Just watch for other signs that he isn't feeling well. If he stops eating/drinking, becomes less active/inactive, or has a major behavior change (biting, etc), find a vet that will fit him in. Hedgehogs tend to hide they are sick, and if you start to see behavior changes, then they are usually very sick.

Hopefully its nothing more than a UTI that will clear up with a round of antibiotics.

I'd also continue to monitor to ensure where the bleeding is coming from. If the bleeding gets very bad, you may have to find a vet that will fit him in too.


----------



## I<3Hejji (Aug 29, 2010)

Thank you for your reply and for what to watch for! I was able to get him in at an exotic vet at 4:30 today, I will post an update when we return.


----------



## Kalandra (Aug 25, 2008)

Excellent! And good luck! Hopefully its nothing but a UTI!


----------



## I<3Hejji (Aug 29, 2010)

UGH!!!!!!! Immediately after posting the vet called me back and said they made a mistake and they don't take hedgehogs  I am so stressed out! I called back one place and they said I could drop Hejji off in the morning and pick him up in the afternoon. I asked why and she said when they need urine from a hedgehog they put it in a plastic bin until it pees and then they use that to run the test on. I am nervous to leave Hejji at a vet I have never been to before, it is an exotic and bird clinic and I worry that the stress of all the activity would be worse for him. Have any of you had to do something like this? I am just really not feeling comfortable about this... I don't know what to do


----------



## I<3Hejji (Aug 29, 2010)

OK, found a vet whose receptionist was much better on the phone, said if they really need urine they can always get a sterile sample (which I would think would be more reliable anyway since Hejji has poopy boots). Appointment at 140, update after.


----------



## I<3Hejji (Aug 29, 2010)

Just got home from the vet. They took x-rays to look for bladder/kidney stones - none found, no tumors seen on x-ray. They then tested urine, they found blood (which could be seen with naked eye) but no bacteria or white blood cells. They think he might have cystitis (bladder inflammation) and sent him home with an anti-inflammatory (metacam) for possible cystitis, and an anti-biotic just in case there is aninfection (Trimeth-Sulfa). Neither vet has seen cystitis in a hedgehog before (I guess it is somewhat common in cats though). One vet said he thought it could be a bladder diverticulum which he has seen in hedgehogs before, and that is a little pouch in the bladder where urine can get trapped and become infected, similar to a bowel diverticulum in humans. They said if the bleeding doesn't stop after the medications in 7 - 10 days to come back from more tests.

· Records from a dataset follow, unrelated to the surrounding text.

(* ===== verification/CommandsFacts.v ===== *)
(** * What the one-shot roles promise to the processes that start after them

    A passing doctor predicts that a process starts; a bootstrap leaves files from which the
    client of OpenFGA is configured. *)
From S2P Require Import Prelude GoStd Ports Platform Json Decode Config Migrate Authn Wiring WiringFacts KeySet FGAClient.
From S2P Require Import Commands.

(** ** White space *)
Definition starts_space (l : list ascii) : bool :=
  match l with
  | a :: l1 =>
      is_space1 (code a) ||
      match l1 with
      | b :: l2 => is_space2 (code a) (code b) ||
                   match l2 with c :: _ => is_space3 (code a) (code b) (code c) | [] => false end
      | [] => false
      end
  | [] => false
  end.
Definition starts_space_rev (l : list ascii) : bool :=
  match l with
  | a :: l1 =>
      is_space1 (code a) ||
      match l1 with
      | b :: l2 => is_space2 (code b) (code a) ||
                   match l2 with c :: _ => is_space3 (code c) (code b) (code a) | [] => false end
      | [] => false
      end
  | [] => false
  end.

Lemma trim_left_stuck l : starts_space l = false -> trim_left l = l.
Proof.
  destruct l as [|a [|b [|c l]]]; simpl; [done|..]; rewrite ?orb_false_iff.
  - by intros [-> _].
  - intros [-> [-> _]]. done.
  - by intros [-> [-> ->]].
Qed.
Lemma trim_left_rev_stuck l : starts_space_rev l = false -> trim_left_rev l = l.
Proof.
  destruct l as [|a [|b [|c l]]]; simpl; [done|..]; rewrite ?orb_false_iff.
  - by intros [-> _].
  - intros [-> [-> _]]. done.
  - by intros [-> [-> ->]].
Qed.

Lemma trim_left_done l : starts_space (trim_left l) = false.
Proof.
  remember (length l) as n eqn:Hn. revert l Hn. induction n as [n IH] using lt_wf_ind. intros l ->.
  destruct l as [|a l1]; [done|]. cbn [trim_left]. destruct (is_space1 _) eqn:E1; [apply (IH (length l1)); simpl; [lia|done]|].
  destruct l1 as [|b l2]; [simpl; by rewrite E1|].
  destruct (is_space2 _ _) eqn:E2; [apply (IH (length l2)); simpl; [lia|done]|].
  destruct l2 as [|c l3]; [simpl; by rewrite E1, E2|].
  destruct (is_space3 _ _ _) eqn:E3; [apply (IH (length l3)); simpl; [lia|done]|].
  simpl. by rewrite E1, E2, E3.
Qed.
(** What the second scan cuts is a prefix of the reversed text. *)
Lemma trim_left_rev_done l :
  starts_space_rev (trim_left_rev l) = false /\ exists p, l = p ++ trim_left_rev l.
Proof.
  remember (length l) as n eqn:Hn. revert l Hn. induction n as [n IH] using lt_wf_ind. intros l ->.
  destruct l as [|a l1]; [split; [done | by exists []]|]. cbn [trim_left_rev].
  destruct (is_space1 _) eqn:E1.
  { destruct (IH (length l1)) with (l := l1) as [Hs [p Hp]]; [simpl; lia | done |]. split; [done|]. exists (a :: p).
    simpl. by rewrite <-Hp. }
  destruct l1 as [|b l2]; [split; [simpl; by rewrite E1 | by exists []]|].
  destruct (is_space2 _ _) eqn:E2.
  { destruct (IH (length l2)) with (l := l2) as [Hs [p Hp]]; [simpl; lia | done |]. split; [done|]. exists (a :: b :: p).
    simpl. by rewrite <-Hp. }
  destruct l2 as [|c l3]; [split; [simpl; by rewrite E1, E2 | by exists []]|].
  destruct (is_space3 _ _ _) eqn:E3.
  { destruct (IH (length l3)) with (l := l3) as [Hs [p Hp]]; [simpl; lia | done |]. split; [done|]. exists (a :: b :: c :: p).
    simpl. by rewrite <-Hp. }
  split; [simpl; by rewrite E1, E2, E3 | by exists []].
Qed.

Lemma starts_space_prefix p q : starts_space (p ++ q) = false -> starts_space p = false.
Proof.
  destruct p as [|a [|b [|c p]]]; simpl; [done|..]; rewrite ?orb_false_iff; tauto.
Qed.

(** The bytes of a trimmed text *)
Definition tight (l : list ascii) : Prop := starts_space l = false /\ starts_space_rev (reverse l) = false.
Lemma trim_space_tight s : tight (bytes_of (trim_space s)).
Proof.
  unfold trim_space, bytes_of, of_bytes. rewrite String.list_ascii_of_string_of_list_ascii.
  destruct (trim_left_rev_done (reverse (trim_left (String.list_ascii_of_string s)))) as [Hr [p Hp]].
  split; [|by rewrite reverse_involutive].
  apply (f_equal reverse) in Hp. rewrite reverse_involutive, reverse_app in Hp.
  eapply starts_space_prefix. rewrite <-Hp. apply trim_left_done.
Qed.
Lemma tight_trim s : tight (bytes_of s) -> trim_space s = s.
Proof.
  intros [Hl Hr]. unfold trim_space. rewrite trim_left_stuck by done. rewrite trim_left_rev_stuck by done.
  rewrite reverse_involutive. apply String.string_of_list_ascii_of_string.
Qed.
Lemma trim_space_idem s : trim_space (trim_space s) = trim_space s.
Proof. apply tight_trim, trim_space_tight. Qed.
(** A line end after a trimmed text is cut again. *)
Lemma trim_space_newline s : trim_space (trim_space s +:+ str1 (byte_of 10)) = trim_space s.
Proof.
  set (t := trim_space s). destruct (trim_space_tight s) as [Hl Hr]. fold t in Hl, Hr.
  assert (bytes_of (t +:+ str1 (byte_of 10)) = bytes_of t ++ [byte_of 10]) as Hb.
  { unfold bytes_of. clear. induction t as [|c t IH]; [done|]. simpl. by rewrite IH. }
  unfold trim_space at 1. rewrite Hb. destruct (decide (bytes_of t = [])) as [Hn|Hn].
  { rewrite Hn. unfold bytes_of in Hn. by destruct t. }
  rewrite trim_left_stuck.
  - rewrite reverse_app. change (reverse [byte_of 10]) with [byte_of 10]. cbn [app trim_left_rev].
    change (is_space1 (code (byte_of 10))) with true. cbv iota. rewrite trim_left_rev_stuck by done.
    rewrite reverse_involutive. apply String.string_of_list_ascii_of_string.
  - destruct (bytes_of t) as [|a [|b [|c l]]]; [done|..]; simpl in Hl |- *; rewrite ?orb_false_iff in Hl |- *.
    + split; [tauto|]. rewrite orb_false_r. unfold is_space2. change (code (byte_of 10)) with 10%nat.
      by rewrite andb_false_r.
    + destruct Hl as (-> & Hl & _). split_and!; [done | done |]. unfold is_space3.
      change (code (byte_of 10)) with 10%nat. simpl. by rewrite !andb_false_r.
    + tauto.
Qed.

(** ** A passing doctor *)
Section Doctor.
Context `{GoEnv, GoMapOrder, Web, Verifier}.
Context {D : Type} `{Database D, Catalog D}.
Variables (environ : strmap) (read_file : string -> file) (is_file : string -> bool)
          (yaml : string -> result GoError (gmap string any))
          (read_dir : string -> option (list DirEntry)) (embedded : result GoError (list DirEntry))
          (postgres_connect : string -> result GoError unit)
          (nats_connect : string -> option string -> result GoError unit) (buildVersion : string).
Implicit Types (cfg : Config) (d : D).

Lemma secretValue_trimmed key v : secretValue environ read_file key = Ok v -> trim_space v = v.
Proof.
  unfold secretValue. cbv zeta. destruct (is_empty _); [intros [= <-]; apply trim_space_idem|].
  destruct (read_file _); intros [= <-]; apply trim_space_idem.
Qed.
Lemma loaded_dsn cfg :
  LoadFromEnv environ read_file yaml = Ok cfg -> trim_space (pg_DSN (cfg_Postgres cfg)) = pg_DSN (cfg_Postgres cfg).
Proof.
  unfold LoadFromEnv. intros Hl.
  apply result_bind_Ok in Hl as (s1 & _ & Hl). apply result_bind_Ok in Hl as (s2 & _ & Hl).
  apply result_bind_Ok in Hl as (s3 & _ & Hl). apply result_bind_Ok in Hl as (s4 & _ & Hl).
  apply result_bind_Ok in Hl as ([g1 g2] & _ & Hl).
  apply result_bind_Ok in Hl as (dsn & Hdsn & Hl). apply secretValue_trimmed in Hdsn.
  repeat (apply result_bind_Ok in Hl as (? & _ & Hl)). injection Hl as <-.
  destruct (is_empty _); exact Hdsn.
Qed.

Lemma validated_dsn cfg :
  Validate cfg = Ok tt -> UseMemory cfg = false -> is_empty (trim_space (pg_DSN (cfg_Postgres cfg))) = false.
Proof.
  unfold Validate. cbv zeta. intros Hv Hm.
  apply result_bind_Ok in Hv as (u1 & _ & Hv). apply result_bind_Ok in Hv as (u2 & _ & Hv). rewrite Hm in Hv.
  apply result_bind_Ok in Hv as ([] & Hr & _). cbn [require_all] in Hr.
  apply result_bind_Ok in Hr as (u & Hr%fail_if_Ok & _). exact Hr.
Qed.

Lemma wrap_error_ok {A} msg (r : result GoError A) x : wrap_error msg r = Ok x -> r = Ok x.
Proof. unfold wrap_error. by destruct r. Qed.

Lemma identity_starts cfg :
  Validate cfg = Ok tt -> UseMemory cfg = false -> check_openfga environ read_file cfg = Ok tt ->
  exists x, identity_and_authz environ read_file cfg = Ok x.
Proof.
  intros Hv Hm Hc. unfold identity_and_authz, check_openfga in *. destruct (AllowMemoryAuth cfg) eqn:Ha; [by eexists|].
  assert (IsDemo (cfg_Profile cfg) = false) as Hd by (unfold AllowMemoryAuth in Ha; by rewrite Hm in Ha).
  destruct (Validate_production _ Hv Hd Hm) as (Hset & _). rewrite !Forall_cons in Hset.
  destruct Hset as (_ & _ & _ & Hi%is_empty_false & _). rewrite Hi.
  apply result_bind_Ok in Hc as (u1 & _ & Hc). apply result_bind_Ok in Hc as (u2 & _ & Hc).
  apply result_bind_Ok in Hc as (u3 & _ & Hc). apply result_bind_Ok in Hc as (fga & Hf%wrap_error_ok & _).
  rewrite Hf. by eexists.
Qed.
Lemma bus_starts cfg :
  check_nats is_file nats_connect cfg = Ok tt ->
  exists b, postgres_bus environ is_file nats_connect cfg = Ok b.
Proof.
  unfold check_nats, postgres_bus. cbv zeta. unfold or_else. destruct (AllowMemoryAuth cfg) eqn:Ha; [intros _; case_match; by eexists|].
  destruct (is_empty (trim_space (nats_URL (cfg_NATS cfg)))) eqn:Hn; cbn [negb]; [done|]. rewrite Hn.
  unfold wrap_error. destruct (ConnectConfig _ _ _) as [b|e]; [by eexists | done].
Qed.
Lemma secret_starts name def val cfg :
  check_secret (signing_secret_of name def val cfg) cfg = Ok tt -> exists s, signing_secret_of name def val cfg = Ok s.
Proof.
  unfold check_secret. destruct (AllowMemoryAuth cfg) eqn:Ha.
  - intros _. unfold signing_secret_of. rewrite Ha. cbv zeta. cbn [negb andb]. case_match; by eexists.
  - intros (s & Hs & _)%result_bind_Ok. by exists s.
Qed.

(** A passing doctor predicts that the process starts: in the environment, with the files
    and the services that it saw, [wire] gives every role a deployment, provided the two parts
    that it does not look at are well configured, the buckets of the evidence and the backend
    of the index; a memory profile needs no more. *)
Theorem doctor_predicts_start d role cfg :
  runDoctor environ read_file is_file yaml read_dir embedded postgres_connect nats_connect d = Ok tt ->
  Load environ read_file yaml = Ok cfg ->
  UseMemory cfg = true \/
  is_ok (postgres_evidence environ cfg) = true /\ is_ok (postgres_index role cfg) = true ->
  exists dep, start environ read_file is_file postgres_connect nats_connect buildVersion yaml role = Ok (cfg, dep).
Proof.
  intros Hd Hl Hparts. unfold runDoctor in Hd. unfold start. rewrite Hl in Hd |- *.
  change (Ok cfg ≫= ?f) with (f cfg) in Hd. cbn beta in Hd.
  change (Ok cfg ≫= ?f) with (f cfg). cbn beta.
  assert (exists dep, wire environ read_file is_file postgres_connect nats_connect buildVersion role cfg = Ok dep)
    as [dep ->]; [|by exists dep].
  unfold wire. destruct (UseMemory cfg) eqn:Hm.
  { assert (AllowMemoryAuth cfg = true) as Ha by (unfold AllowMemoryAuth; by rewrite Hm).
    unfold requireWebhookSigningSecret, requireDeletionSigningSecret.
    destruct (secret_starts "WEBHOOK_SIGNING_SECRET" "demo-webhook-signing-secret"
      (se_WebhookSigningSecret (cfg_Secrets cfg)) cfg) as [s1 Hq1]; [unfold check_secret; by rewrite Ha|].
    destruct (secret_starts "DELETION_SIGNING_SECRET" "demo-deletion-signing-secret"
      (se_DeletionSigningSecret (cfg_Secrets cfg)) cfg) as [s2 Hq2]; [unfold check_secret; by rewrite Ha|].
    cbv [mbind result_bind]. rewrite Hq1, Hq2. by eexists. }
  destruct Hparts as [?|[Hev Hix]]; [done|].
  unfold Load in Hl. apply result_bind_Ok in Hl as (cfg' & Hfrom & Hl).
  apply result_bind_Ok in Hl as (u1 & _ & Hl). apply result_bind_Ok in Hl as ([] & Hv & [= ->]).
  apply result_bind_Ok in Hd as ([] & Hpg & Hd). apply result_bind_Ok in Hd as ([] & Hn & Hd).
  apply result_bind_Ok in Hd as ([] & _ & Hd). apply result_bind_Ok in Hd as ([] & _ & Hd).
  apply result_bind_Ok in Hd as ([] & Hf & Hd). apply result_bind_Ok in Hd as ([] & Hs1 & Hs2).
  assert (postgres_connect (pg_DSN (cfg_Postgres cfg)) = Ok tt) as Hc.
  { unfold check_postgres, doctor_dsn in Hpg. pose proof (validated_dsn _ Hv Hm) as He.
    rewrite (loaded_dsn _ Hfrom) in *. rewrite He in Hpg. apply result_bind_Ok in Hpg as (u & _ & Hpg).
    by apply result_bind_Ok in Hpg as ([] & Hp%wrap_error_ok & _). }
  destruct (identity_starts _ Hv Hm Hf) as [[identity authz] Hid]. destruct (bus_starts _ Hn) as [bus Hb].
  destruct (secret_starts _ _ _ _ Hs1) as [s1 Hw1]. destruct (secret_starts _ _ _ _ Hs2) as [s2 Hw2].
  destruct (postgres_evidence environ cfg) as [ev|] eqn:Hee; [|done].
  destruct (postgres_index role cfg) as [ix|] eqn:Hie; [|done].
  unfold requireWebhookSigningSecret, requireDeletionSigningSecret.
  cbv [mbind result_bind]. rewrite Hc, Hid, Hb, Hw1, Hw2. by eexists.
Qed.
End Doctor.

(** ** A healthy deployment *)
#[local] Instance healthy : Database unit := {|
  db_connect := fun _ _ => Ok tt; db_exec := fun _ d => (Ok tt, d); db_applied := fun _ _ => Ok true;
  db_record := fun _ d => (Ok tt, d); db_table := fun _ _ => Ok true |}.
#[local] Instance secured : Catalog unit := {|
  fts_column := fun _ => Ok true; gateway_role := fun _ => Ok true; forces_rls := fun _ _ => Ok true |}.
(** A catalog whose queries fail, as they do when the tables are missing *)
Definition bare_catalog : Catalog unit := {|
  fts_column := fun _ => Err (EPlain "no rows"); gateway_role := fun _ => Err (EPlain "no rows");
  forces_rls := fun _ _ => Err (EPlain "no rows") |}.
Definition pinned_environ : strmap := <["OPENFGA_API_TOKEN" := "t"]> demo_environ.
Definition one_migration : result GoError (list DirEntry) := Ok [mkDirEntry "001.sql" false (Ok "")].
Definition issuer_web : Web := {|
  KeySet.get := fun _ _ => KeySet.Answer 200 (json_struct [json_str "issuer" "https://issuer"]) None;
  KeySet.json_error := fun _ => "" |}.
Definition any_env : GoEnv := {| clock := fun _ => 0; fresh_id := fun _ => ""; uuid_sha1_oid := fun s => s |}.
Definition examine (catalog : Catalog unit) (environ : strmap) : result GoError unit :=
  @runDoctor any_env order_forward issuer_web unit healthy catalog environ demo_files (fun _ => false)
    (fun _ => Err (EPlain "yaml")) (fun _ => None) one_migration (fun _ => Ok tt) (fun _ _ => Ok tt) tt.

Has anybody heard of cystitis in hedgehogs? Any other causes of sudden onset blood in urine? They said no tumor was seen which is great, but I am still worried he could have bladder cancer. 

Anyway, thanks for reading, if you have any input let me know. I was hoping for a UTI so we would at least know exactly what was causing the symptoms...


----------



## nualasmom (Nov 13, 2011)

I'm sorry to hear about ur hedgie. My female hedgie recently had a UTI which cleared up quickly with antibiotics. I did have to leave her there overnight in a clear bin for them to catch urine. I was stressed the whole time, but she came out of it unscathed. I'm not sure what cystitis is, but my male cat did have a problem with crystals building up in his urethra causing blockages. He had to undergo what I refer to as 'sex change' surgery in which they essentially shortened his urethra, by cutting off his penis. As horrible as it sounds, he recovered beautifully n hasn't had a problem since. That was over 6 years ago. I'm not sure if that's the same thing that ur talking about. 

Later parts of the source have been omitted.